Le métal perce vite et se déforme davantage. Il faut faire des essais sur chute, puis réduire le temps passé au même endroit.

Négliger l’humidité et le dégraissage

La porosité apparaît souvent à cause de l’hydrogène venu de l’eau ou des huiles. Il faut sécher, dégraisser et garder consommables et pièce propres.

Choisir la baguette comme solution par défaut

Le résultat devient souvent moins propre sur aluminium, surtout en faible épaisseur. TIG ou MIG restent généralement plus adaptés pour un assemblage régulier.

Questions fréquentes sur le soudage de l’aluminium

Peut-on souder l’aluminium avec le même poste que l’acier ?

Pas toujours. Pour le TIG, un poste en courant alternatif est souvent nécessaire. Pour le MIG, il faut aussi un entraînement du fil compatible avec l’aluminium.

Quel procédé convient le mieux à une tôle fine ?
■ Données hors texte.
(** At most that frame is handed to the transport. *)
Definition at_most hdr payload (w w' : worker X) : Prop :=
  same_core w w' /\ exists fs, w_sent w' = w_sent w ++ concat (map wire_log fs)
    /\ Forall (fun f => wire_header f = hdr /\ wire_payload f = payload) fs.
Lemma wire_at_most hdr payload ok1 ok2 (w w' : worker X) :
  w_sent w' = w_sent w ++ wire_log (mk_wire hdr payload ok1 ok2) -> same_core w w' -> at_most hdr payload w w'.
Proof.
  intros S1 S3. split; [done|]. exists [mk_wire hdr payload ok1 ok2]. split; [|by apply Forall_singleton].
  rewrite S1. cbn [map concat]. by rewrite app_nil_r.
Qed.
Lemma send_pair_at_most hdr payload (w : worker X) : at_most hdr payload w (snd (send_header_and_payload hdr payload w)).
Proof.
  destruct (send_pair_spec hdr payload w) as (_ & S3 & S1). destruct (withheld w).
  - split; [done|]. exists []. by rewrite app_nil_r.
  - destruct S1 as (ok1 & ok2 & S1). by eapply wire_at_most.
Qed.
Lemma write_pair_at_most hdr payload (w : worker X) : at_most hdr payload w (snd (write_pair hdr payload w)).
Proof. destruct (write_pair_spec hdr payload w) as (ok1 & ok2 & S1 & _ & _ & S3). by eapply wire_at_most. Qed.

(** One frame with the next number. *)
Lemma send_frame_sends hdr payload (w w0 : worker X) :
  w_sent w = w_sent w0 -> w_sequence w = u64 (w_sequence w0 + 1) -> same_core w0 w ->
  hdr_sequence hdr = w_sequence w -> wire_ok (mk_wire hdr payload true true) ->
  sends w0 (snd (send_header_and_payload hdr payload w)) /\ same_core w0 (snd (send_header_and_payload hdr payload w)).
Proof.
  intros E1 E2 E3 Hs Hok. destruct (send_pair_spec hdr payload w) as (S2 & S3 & S1).
  pose proof (same_core_withheld _ _ E3) as G1. pose proof (same_core_withheld _ _ S3) as G2.
  set (w' := snd (send_header_and_payload hdr payload w)) in *.
  assert (same_core w0 w') as Hc by (unfold same_core in *; destruct_and!; split_and!; congruence).
  pose proof Hc as (C1 & _ & C3 & C4 & C5 & _).
  split; [|done]. intros Hw Hi. unfold id_ok in *. rewrite C1. split; [done|]. destruct (withheld w) eqn:Hg.
  - exists [], 1. split_and!; try done; try congruence; [by rewrite S1, E1, app_nil_r| |by left; congruence].
    rewrite S2, E2, zlen_nil. f_equal. lia.
  - destruct S1 as (ok1 & ok2 & S1). exists [mk_wire hdr payload ok1 ok2], 0. split_and!; try done; try congruence.
    + rewrite S1, E1. by rewrite <- (app_nil_r (wire_log _)) at 1.
    + by apply Forall_singleton.
    + unfold wire_sequences. simpl. by rewrite Hs, E2.
    + rewrite S2, E2, Z.add_0_r. by f_equal.
Qed.

Lemma message_header_ok m seq :
  encodable m = true -> zlen (layout m) <= VW_MAX_PAYLOAD_BYTES ->
  wire_ok (mk_wire (mk_header VW_PROTOCOL_MAGIC VW_PROTOCOL_VERSION_MAJOR (message_type m)
                      (u32 (zlen (layout m))) seq) (layout m) true true).
Proof.
  intros He Hl. pose proof (zlen_nonneg (layout m)).
  assert (u32 (zlen (layout m)) = zlen (layout m)) as E.
  { apply u32_id. unfold is_unsigned, VW_MAX_PAYLOAD_BYTES in *. lia. }
  unfold wire_ok, vw_protocol_validate_header. simpl. rewrite E. split_and!; [|done|by exists m].
  replace (VW_MAX_PAYLOAD_BYTES <? zlen (layout m)) with false by lia.
  destruct m; reflexivity.
Qed.

Lemma send_message_spec m cap (w : worker X) :
  0 <= cap <= VW_MAX_PAYLOAD_BYTES ->
  sends w (snd (send_message m cap w)) /\ same_core w (snd (send_message m cap w)).
Proof.
  intros Hc. unfold send_message. rewrite encode_payload_layout by lia.
  destruct (encodable m) eqn:He; [|by split; [apply quiet_sends|]].
  destruct (Z.leb_spec (zlen (layout m)) cap); [|by split; [apply quiet_sends|]].
  simpl. unfold next_header, modify, gets. rewrite !bind_run. simpl.
  apply send_frame_sends; simpl; try done. apply message_header_ok; [done|lia].
Qed.
Lemma sends_message m cap : 0 <= cap <= VW_MAX_PAYLOAD_BYTES -> keeps (@sends X) (send_message m cap).
Proof. intros Hc w. by apply send_message_spec. Qed.

(** A diagnostic is written as an error frame. *)
Definition blame_error (id : vw_session_id_t) (code : Z) (detail : list Z) : message :=
  ERROR (mk_error id code 1 (cpad VW_MAX_ERROR_MSG_BYTES (ztake (VW_MAX_ERROR_MSG_BYTES - 1) detail))).
Lemma diag_send_run code detail w :
  vw_worker_translation_diag_send code detail w
  = match vw_protocol_encode_payload (blame_error (s_id (w_session w)) code detail) 512 with
    | None => (false, w)
    | Some payload =>
        let r := next_header VW_MSG_ERROR (zlen payload) w in write_pair (fst r) payload (snd r)
    end.
Proof.
  unfold vw_worker_translation_diag_send, ask, gets. rewrite bind_run. cbn [fst snd]. unfold blame_error.
  destruct (vw_protocol_encode_payload _ _) as [payload|]; [|done]. rewrite bind_run.
  unfold write_pair, vw_protocol_encode_header. by change (sizeof_header <? sizeof_header) with false.
Qed.
(** While none has failed it is one. *)
Lemma diag_send_error code detail w :
  withheld w = false ->
  vw_worker_translation_diag_send code detail w = send_error (s_id (w_session w)) code 1 detail w.
Proof.
  intros Hg. rewrite diag_send_run. unfold send_error, send_message. fold (blame_error (s_id (w_session w)) code detail).
  destruct (vw_protocol_encode_payload _ _) as [payload|]; [|done]. rewrite bind_run. cbv zeta. rewrite send_pair_run.
  by replace (withheld (snd _)) with false by done.
Qed.

Definition started_message (id : vw_session_id_t) (b : bool) : message :=
  STARTED (mk_started id (if b then VW_SOURCE_ACTIVE_ACTIVE else VW_SOURCE_ACTIVE_INACTIVE)).
Lemma send_started_message id b w :
  zlen id = VW_SESSION_ID_BYTES ->
  send_started id b w = send_message (X := X) (started_message id b) (VW_SESSION_ID_BYTES + 1) w.
Proof.
  intros Hid. unfold send_started, send_message. fold (started_message id b).
  assert (zlen (layout (started_message id b)) = VW_SESSION_ID_BYTES + 1) as Hl
    by (simpl; rewrite zlen_app, zlen_le_enc, Hid; done).
  rewrite encode_payload_layout, Hl by done. change (encodable _) with true. cbn [andb].
  rewrite Z.leb_refl. change (default [] (Some ?l)) with l.
  rewrite Hl, !bind_run.
  unfold send_header_and_payload, vw_protocol_encode_header. cbn [message_type started_message Z.ltb].
  change (sizeof_header <? sizeof_header) with false. cbv iota. rewrite !bind_run.
  by destruct (fst (send_bytes _ _)).
Qed.
Lemma sends_started id b : zlen id = VW_SESSION_ID_BYTES -> keeps (@sends X) (send_started id b).
Proof. intros Hid w. rewrite send_started_message by done. by apply sends_message. Qed.

Lemma sends_modify (f : worker X -> worker X) : (forall w, same_wire w (f w)) -> keeps (@sends X) (modify f).
Proof. intros H. apply keeps_quiet, H. Qed.

Hint Resolve sends_external sends_ask : keeps.
Hint Extern 1 (keeps sends (on_session _)) => apply sends_session; done : keeps.
Hint Extern 1 (keeps sends (modify _)) => apply sends_modify; done : keeps.
Hint Extern 1 (keeps sends (send_message _ _)) => apply sends_message; done : keeps.
Lemma sends_fail_exit : keeps (@sends X) fail_exit.
Proof. unfold fail_exit. keeps_steps. Qed.
Lemma sends_set_fatal : keeps (@sends X) set_fatal.
Proof. unfold set_fatal. keeps_steps. Qed.
Hint Resolve sends_fail_exit sends_set_fatal : keeps.
Lemma sends_or_fail m : keeps (@sends X) m -> keeps sends (or_fail m).
Proof. intros. unfold or_fail. keeps_steps; done. Qed.
Lemma sends_error id code rec msg : keeps (@sends X) (send_error id code rec msg).
Proof. unfold send_error. keeps_steps. Qed.
Lemma sends_progress id a b c d m : keeps (@sends X) (vw_worker_send_model_progress id a b c d m).
Proof. unfold vw_worker_send_model_progress. keeps_steps. Qed.
Lemma sends_status id a b : keeps (@sends X) (vw_worker_send_status config id a b).
Proof. unfold vw_worker_send_status. keeps_steps. Qed.
Lemma sends_caption seg : keeps (@sends X) (vw_worker_send_caption_segment seg).
Proof. unfold vw_worker_send_caption_segment. keeps_steps. Qed.
Hint Resolve sends_or_fail sends_error sends_progress sends_status sends_caption : keeps.
Lemma sends_status_now : keeps (@sends X) (status_now config).
Proof. unfold status_now. keeps_steps. Qed.
Hint Resolve sends_status_now : keeps.
Lemma sends_deliver r : keeps (@sends X) (vw_worker_deliver_translation r).
Proof. unfold vw_worker_deliver_translation. keeps_steps. Qed.
Hint Resolve sends_deliver : keeps.
(** *** Blame *)

Lemma sends_register : keeps (@sends X) vw_worker_translation_diag_register_transport_state.
Proof. apply sends_modify. intros w. unfold same_wire, withheld. by destruct (w_diag_registered w) eqn:E; simpl; rewrite ?E. Qed.
Hint Resolve sends_register : keeps.
(** What is only done while no diagnostic has failed. *)
Lemma keeps_gated {A} (m1 m2 : M (worker X) A) :
  keeps sends m1 -> (forall w, withheld w = false -> sends w (snd (m2 w))) ->
  keeps sends (refuse ← gets withheld; if refuse : bool then m1 else m2).
Proof. intros H1 H2 w. unfold gets. rewrite bind_run. cbn [fst snd]. destruct (withheld w) eqn:E; auto. Qed.
Lemma up_push_hypothesis t start finish :
  keeps (@upkeep_live X)
    (on_session (fun s => s <| s_builder := snd (vw_segment_builder_push_hypothesis (s_builder s) (Some t) start finish) |>)).
Proof.
  apply up_live_session. intros s [] Hl. split; [split; simpl; try done|by split_and!].
  - by apply sb_push_ok.
  - unfold live in Hl. congruence.
Qed.
Hint Resolve up_push_hypothesis : keeps.
Lemma up_segment_indices : keeps (@upkeep X) segment_indices.
Proof. unfold segment_indices. keeps_steps. Qed.
Hint Resolve up_segment_indices : keeps.
Lemma up_push_segments pts held : keeps (@upkeep_live X) (push_segments pts held).
Proof. unfold push_segments, push_segment. keeps_steps. Qed.
Hint Resolve up_push_segments : keeps.
Lemma up_append pcm pts :
  keeps (@upkeep_live X)
    (on_session (fun s => s <| s_audio := snd (vw_audio_buffer_append_s16le (s_audio s) pcm pts) |>)).
Proof.
  apply up_live_session. intros s [] Hl. split; [split; simpl; try done|by split_and!].
  - by apply abuf_append_ok.
  - unfold live in Hl. congruence.
Qed.
Hint Resolve up_append : keeps.
(* ===== verification/WorkerReader.v ===== *)
(** * The worker's reader thread

    [vw_worker_reader_main] of [src/worker/src/vw_worker.c]: reassembles frames from
    whatever pieces the transport delivers, drops stale ones and pushes the others to
    the frame queue. A call of [vw_ipc_receive] is one step; [vw_ipc_receive] itself
    is a system call and its answer an argument. Memory is available. *)

From stdpp Require Import relations.
From S2P Require Import Prelude.
From S2P Require Import ProtocolTypes.
From S2P Require Import Validate.
From S2P Require Import Codec.
From S2P Require Import State.
From S2P Require Import WorkerQueue.
From S2P Require Import WorkerConfig.
From S2P Require Import WorkerSession.
From S2P Require Import WorkerSafety.
#[local] Open Scope Z_scope.

(** What [vw_ipc_receive] answers: at most as many bytes as were asked for and at
    least one, a timeout, or the end of the connection. *)
Inductive recv :=
  | Received (bytes : list Z)
  | RecvTimeout
  | RecvFatal.

(** Where the thread waits for bytes, with what it has got. *)
Inductive reader_phase :=
  | ReadHeader (header_buf : list Z)
  | Discard (header : vw_frame_header_t) (drained : Z)
  | ReadPayload (header : vw_frame_header_t) (payload_buf : list Z).

(** [rd_last] is [last_plugin_sequence], once valid. *)
Record reader := mk_reader { rd_phase : reader_phase; rd_last : option Z }.
Definition reader_start : reader := mk_reader (ReadHeader []) None.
Le TIG reste souvent le plus précis sur faible épaisseur. Des sources le placent couramment entre 1 et 4 mm, avec un bon contrôle du bain et de la chaleur.

Pourquoi des petits trous apparaissent-ils dans le cordon ?

Ces trous indiquent souvent une porosité. La cause la plus fréquente reste l’humidité ou la graisse sur la pièce, parfois aussi un gaz de protection mal géré.

Faut-il toujours ajouter du métal d’apport ?

Non, cela dépend du joint, de l’épaisseur et du procédé. En TIG, des sources indiquent qu’au-delà de 2 mm, l’apport devient généralement nécessaire.

Peut-on préchauffer la pièce avant soudage ?

Oui, sur certains cas précis, surtout avec des pièces épaisses. Sur de la tôle fine, mieux vaut rester prudent, car l’excès de chaleur augmente vite les brûlures et les déformations.

Quand faut-il confier le travail à un professionnel ?

C’est préférable pour une pièce de sécurité, un assemblage structurel ou un contrôle exigeant. Certaines applications demandent aussi des normes et des contrôles non destructifs adaptés.

La réussite repose surtout sur trois leviers. Une surface très propre, un procédé adapté à l’épaisseur, et des réglages stables donnent déjà une base solide.

Pour une pièce fine, le TIG AC reste souvent le chemin le plus lisible. Pour une pièce plus épaisse, le MIG gagne du terrain si le dévidage et le gaz restent bien maîtrisés.